The music is great—modern and right on the money. They play “Strangers in the Night” during all the crazy goings-on in the forest, “Love Potion Number 9” while Puck is applying the love potion. All the music is really good.

I love the fairies. Puck (played by Dean Lennox Kelly) is a scruffy grunge rocker type. He’s very low-key and he breaks the fourth wall all the time, talking directly to the camera to clue us in. It works very well for me. The Oberon/Titania relationship (played by Lennie James and Sharon Small) is good. Oberon’s trick on Titania is well done, and when he sees the result, he seems genuinely remorseful and makes it right. And the scene of Titania’s love nest with Bottom (Johnny Vegas) is really, really funny.

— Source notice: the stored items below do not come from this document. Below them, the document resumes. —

(** What the watcher does to the outside, in order. *)
Inductive Event : Type :=
| EvConnect (ok : bool)                           (* _connect_gmail() *)
| EvSelect                                        (* mail.select('INBOX') *)
| EvSearch                                        (* mail.search(None, 'UNSEEN') *)
| EvFetch (email_id : string)                     (* mail.fetch(id, '(RFC822)') *)
| EvStore (email_id : string)                     (* mail.store(id, '+FLAGS', '\\Seen') *)
| EvWrite (path : string) (data : bytes) (o : IoOutcome)   (* open(path, 'wb') *)
| EvAppend (r : AttachmentRecord) (o : IoOutcome)          (* open(json_log_path, 'a') *)
| EvSummary (path : string) (o : IoOutcome)       (* open(summary_path, 'w') *)
| EvNoAttachments                                 (* "No attachments found" *)
| EvSend (line : string)                          (* mail.send(...) *)
| EvLogout                                        (* mail.logout() *)
| EvSleep (seconds : Z)                           (* time.sleep(...) *)
| EvExit (status : Z)                             (* sys.exit(...) *)
| EvReturn.                                       (* start() returns *)

(** The state outside the watcher.  [files] holds every file but the
    two logs the watcher keeps in [LOG_DIR]: the logging file
    [gmail_watcher.log], which is left out, and the metadata log
    [attachments.json], which is told apart as [json_log], the records
    written to it in full, oldest first.  The bytes a torn append
    leaves in that file are not kept: they are read off the trace,
    where the event of the append says how many were written. *)
Record World : Type := {
  files : gmap string bytes;             (* path |-> contents *)
  json_log : list AttachmentRecord;      (* attachments.json, a record per line *)
  trace : list Event;                    (* oldest first *)
  fs_ops : nat;                          (* file operations attempted so far *)
  ticks : nat                            (* clock readings taken so far *)
}.

Definition empty_world : World :=
  {| files := ∅; json_log := []; trace := []; fs_ops := 0; ticks := 0 |}.

Definition emit (e : Event) (w : World) : World :=
  {| files := files w; json_log := json_log w; trace := trace w ++ [e];
     fs_ops := fs_ops w; ticks := ticks w |}.

Definition set_files (f : gmap string bytes) (w : World) : World :=
  {| files := f; json_log := json_log w; trace := trace w;
     fs_ops := fs_ops w; ticks := ticks w |}.

Definition set_json_log (l : list AttachmentRecord) (w : World) : World :=
  {| files := files w; json_log := l; trace := trace w;
     fs_ops := fs_ops w; ticks := ticks w |}.

Definition count_fs_op (w : World) : World :=
  {| files := files w; json_log := json_log w; trace := trace w;
     fs_ops := S (fs_ops w); ticks := ticks w |}.

(** [s.split('/')] *)
Fixpoint path_pieces (s : string) : list string :=
  match s with
  | EmptyString => [EmptyString]
  | String c s' =>
      if Ascii.eqb c "/" then EmptyString :: path_pieces s'
      else match path_pieces s' with
           | piece :: pieces => String c piece :: pieces
           | [] => [String c EmptyString]
           end
  end.

(** The root [PurePosixPath] finds in a string: two leading
    separators stand apart, three or more count as one. *)
Definition path_root (s : string) : string :=
  match s with
  | String "/" (String "/" (String "/" _)) => "/"
  | String "/" (String "/" _) => "//"
  | String "/" _ => "/"
  | _ => EmptyString
  end.

(** The components [PurePosixPath] keeps: neither empty nor [.]. *)
Definition path_parts (s : string) : list string :=
  List.filter (fun x => negb (String.eqb x EmptyString)
                        && negb (String.eqb x "."))
              (path_pieces s).

(** The components of a directory, each followed by the separator. *)
Fixpoint path_prefix (parts : list string) : string :=
  match parts with
  | [] => EmptyString
  | part :: parts' => part +:+ "/" +:+ path_prefix parts'
  end.

(** [pathlib]: [str(Path(parent) / name)] for a [name] that is one
    component (no separator, not empty, not [.]).  The directory is
    normalized as [pathlib] does it: repeated and trailing separators
    and [.] components go. *)
Definition path_join (parent name : string) : string :=
  path_root parent +:+ path_prefix (path_parts parent) +:+ name.

(** [PurePath.stem] of a final component. *)
Definition path_stem (name : string) : string :=
  let i := rfind "." name in
  if ((0 <? i) && (i <? len name - 1))%Z then slice_to name i else name.

Section WithEnv.
Variable cfg : Config.
Variable env : Env.

(** [datetime.now()] *)
Definition read_clock (w : World) : Instant * World :=
  (now env (ticks w),
   {| files := files w; json_log := json_log w; trace := trace w;
      fs_ops := fs_ops w; ticks := S (ticks w) |}).

(** The effect of [open(path, 'wb')] followed by [write(data)] on the
    directory. *)
Definition store_bytes (path : string) (data : bytes) (o : IoOutcome)
           (w : World) : World :=
  match o with
  | IoOk => set_files (<[path := data]> (files w)) w
  | IoOpenFailed => w
  | IoWriteFailed n => set_files (<[path := take n data]> (files w)) w
  end.

(** [with open(file_path, 'wb') as f: f.write(attachment_data)] *)
Definition write_file (path : string) (data : bytes) (w : World)
  : IoOutcome * World :=
  let o := fs_result env (fs_ops w) in
  (o, emit (EvWrite path data o) (store_bytes path data o (count_fs_op w))).

(** [with open(json_log_path, 'a') as f: f.write(json.dumps(info) + '\n')];
    a line that was not written whole is no record.  What was
    written of it stays in the file, and the next line is glued to
    it: [json_log] tells the file as long as no append is torn. *)
Definition append_record (r : AttachmentRecord) (w : World)
  : IoOutcome * World :=
  let o := fs_result env (fs_ops w) in
  let w1 := count_fs_op w in
  let w2 := match o with
            | IoOk => set_json_log (json_log w1 ++ [r]) w1
            | _ => w1
            end in
  (o, emit (EvAppend r o) w2).

(** [_decode_header_value] *)
Definition decode_header_value (header_value : string) : string :=
  match decode_header env header_value with
  | None => header_value                       (* except: str(header_value) *)
  | Some decoded_parts =>
      let step (acc : option string) (p : HeaderPart) : option string :=
        match acc with
        | None => None
        | Some decoded_string =>
            match p with
            | PBytes part encoding =>
                match bytes_decode env part (default "utf-8" encoding) with
                | Some t => Some (decoded_string +:+ t)
                | None => None
                end
            | PStr part => Some (decoded_string +:+ part)
            end
        end in
      match fold_left step decoded_parts (Some EmptyString) with
      | Some decoded_string => decoded_string
      | None => header_value                   (* except: str(header_value) *)
      end
  end.

(** [_process_pdf]: every failure inside is caught and logged. *)
Definition process_pdf (parent name : string) (attachment_info : AttachmentRecord)
           (w : World) : World :=
  let pdf_path := path_join parent name in
  match pdf_summary env pdf_path (files w !! pdf_path) attachment_info with
  | None => w
  | Some doc =>
      let summary_path := path_join parent (path_stem name +:+ "_summary.txt") in
      let o := fs_result env (fs_ops w) in
      emit (EvSummary summary_path o)
           (store_bytes summary_path doc o (count_fs_op w))
  end.

(** [_process_attachment]: the stored path, or [None] when saving
    failed. *)
Definition process_attachment (attachment_data : bytes)
           (filename sender subject timestamp : string) (w : World)
  : option string * World :=
  let unique_filename := sanitize_filename filename sender timestamp in
  let file_path := path_join (attachments_dir cfg) unique_filename in
  match write_file file_path attachment_data w with
  | (IoOk, w1) =>
      let '(t, w2) := read_clock w1 in
      let attachment_info :=
        {| info_timestamp := iso t;
           info_sender := sender;
           info_subject := subject;
           original_filename := filename;
           saved_filename := unique_filename;
           file_size := Z.of_nat (length attachment_data);
           file_path := file_path |} in
      let '(logged, w3) :=
        if docker_mode cfg then (IoOk, w2)
        else append_record attachment_info w2 in
      match logged with
      | IoOk =>
          let w4 :=
            if endswith (lower filename) ".pdf" && ENABLE_SUMMARIZATION cfg
            then process_pdf (attachments_dir cfg) unique_filename
                             attachment_info w3
            else w3 in
          (Some file_path, w4)
      | _ => (None, w3)                        (* except: return None *)
      end
  | (_, w1) => (None, w1)                      (* except: return None *)
  end.

Definition is_attachment (p : Part) : bool :=
  match content_disposition p with
  | Some d => String.eqb d "attachment"
  | None => false
  end.

(** The body of [for part in message.walk()]; the Boolean is
    [has_attachments]. *)
Definition process_part (sender subject timestamp : string)
           (st : bool * World) (part : Part) : bool * World :=
  let '(has_attachments, w) := st in
  if is_attachment part then
    match part_filename part with
    | Some (String c f) =>
        let filename := decode_header_value (String c f) in
        match payload part with
        | Some (b :: bs) =>
            (true, snd (process_attachment (b :: bs) filename sender
                                           subject timestamp w))
        | _ => (true, w)
        end
    | _ => (true, w)
    end
  else (has_attachments, w).

Section WithServer.
Variable srv : Server.

(** [_process_email] *)
Definition process_email (email_id : string) (w : World) : World :=
  let w := emit (EvFetch email_id) w in
  match srv_fetch srv email_id with
  | None => w                                (* except: log the error *)
  | Some message =>
      let sender := decode_header_value (msg_from message) in
      let subject := decode_header_value (msg_subject message) in
      let '(t, w) := read_clock w in
      let timestamp := stamp t in
      let '(has_attachments, w) :=
        fold_left (process_part sender subject timestamp)
                  (walk message) (false, w) in
      if has_attachments then w else emit EvNoAttachments w
  end.

(** [for email_id in unseen_ids: self._process_email(email_id);
    self.mail.store(email_id, '+FLAGS', '\\Seen')]; a [store] that
    raises leaves the loop. *)
Fixpoint sweep (unseen_ids : list string) (w : World) : World :=
  match unseen_ids with
  | [] => w
  | email_id :: rest =>
      let w := process_email email_id w in
      let w := emit (EvStore email_id) w in
      if srv_store srv email_id then sweep rest w else w
  end.

(** [_process_new_messages]; [mail] tells whether [self.mail] is set. *)
Definition process_new_messages (mail : bool) (w : World) : World :=
  if negb mail then w
  else
    let w := emit EvSelect w in
    if negb (srv_select srv) then w
    else
      let w := emit EvSearch w in
      match srv_search srv with
      | None => w
      | Some unseen_ids => sweep unseen_ids w
      end.

(** [_poll_once] *)
Definition poll_once (w : World) : World :=
  let w := emit EvSelect w in
  if negb (srv_select srv) then w
  else
    let w := emit EvSearch w in
    match srv_search srv with
    | None => w
    | Some unseen_ids => sweep unseen_ids w
    end.

(** The sweep of [start]: search without a new [select]. *)
Definition start_sweep (w : World) : World :=
  let w := emit EvSearch w in
  match srv_search srv with
  | None => w
  | Some unseen_ids => sweep unseen_ids w
  end.
End WithServer.

(** The parts the specification calls attachments: disposition
    ["attachment"], a file name that is present and not empty, a
    payload that is present and not empty. *)
Definition qualifies (p : Part) : bool :=
  is_attachment p
  && match part_filename p with Some (String _ _) => true | _ => false end
  && match payload p with Some (_ :: _) => true | _ => false end.

(** The write a qualifying part calls for, given the sender and the
    timestamp of its message: the path and the bytes. *)
Definition expected_writes (sender timestamp : string) (p : Part)
  : list (string * bytes) :=
  if qualifies p then
    match part_filename p, payload p with
    | Some f, Some data =>
        [(path_join (attachments_dir cfg)
                    (sanitize_filename (decode_header_value f) sender
                                       timestamp),
          data)]
    | _, _ => []
    end
  else [].

(** The writes [_process_email] attempts for a message: those of its
    qualifying parts, under the sender of the message and the one
    timestamp read on entry. *)
Definition message_writes (srv : Server) (email_id : string) (w : World)
  : list (string * bytes) :=
  match srv_fetch srv email_id with
  | Some message =>
      flat_map (expected_writes (decode_header_value (msg_from message))
                                (stamp (now env (ticks w))))
               (walk message)
  | None => []
  end.
End WithEnv.

(** [w'] continues [w] by the events [evs]. *)
Definition extends (w w' : World) (evs : list Event) : Prop :=
  trace w' = trace w ++ evs.

(** The writes of attachments attempted, and the messages marked seen,
    in a run of events. *)
Definition attempted_writes (evs : list Event) : list (string * bytes) :=
  flat_map (fun e => match e with EvWrite p d _ => [(p, d)] | _ => [] end) evs.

The story follows Shakespeare very closely. The love quadrangle between Hermia, Zander, James Demetrius and Helena is essentially Shakespearean. The main plot difference for me is with the Hippolyta/Theseus characters (Polly and Theo—Hermia’s parents in this version, played by Bill Paterson and Imelda Staunton). I thought their midlife relationship reevaluation was interesting. Also, Theo has conversations with Oberon who appears to him periodically to give him love advice, and apparently has done so in the past. I liked this addition to the story. And Oberon’s final advice to Theo seems a good antidote to the love-craziness going on all around in the woods: “Just enjoy what you’ve got, Theo. Just enjoy what you’ve got.”

This one’s a winner. It would be an excellent and very accessible intro to the story for high schoolers. It’s available on Netflix, both streaming and on DVD. Get it!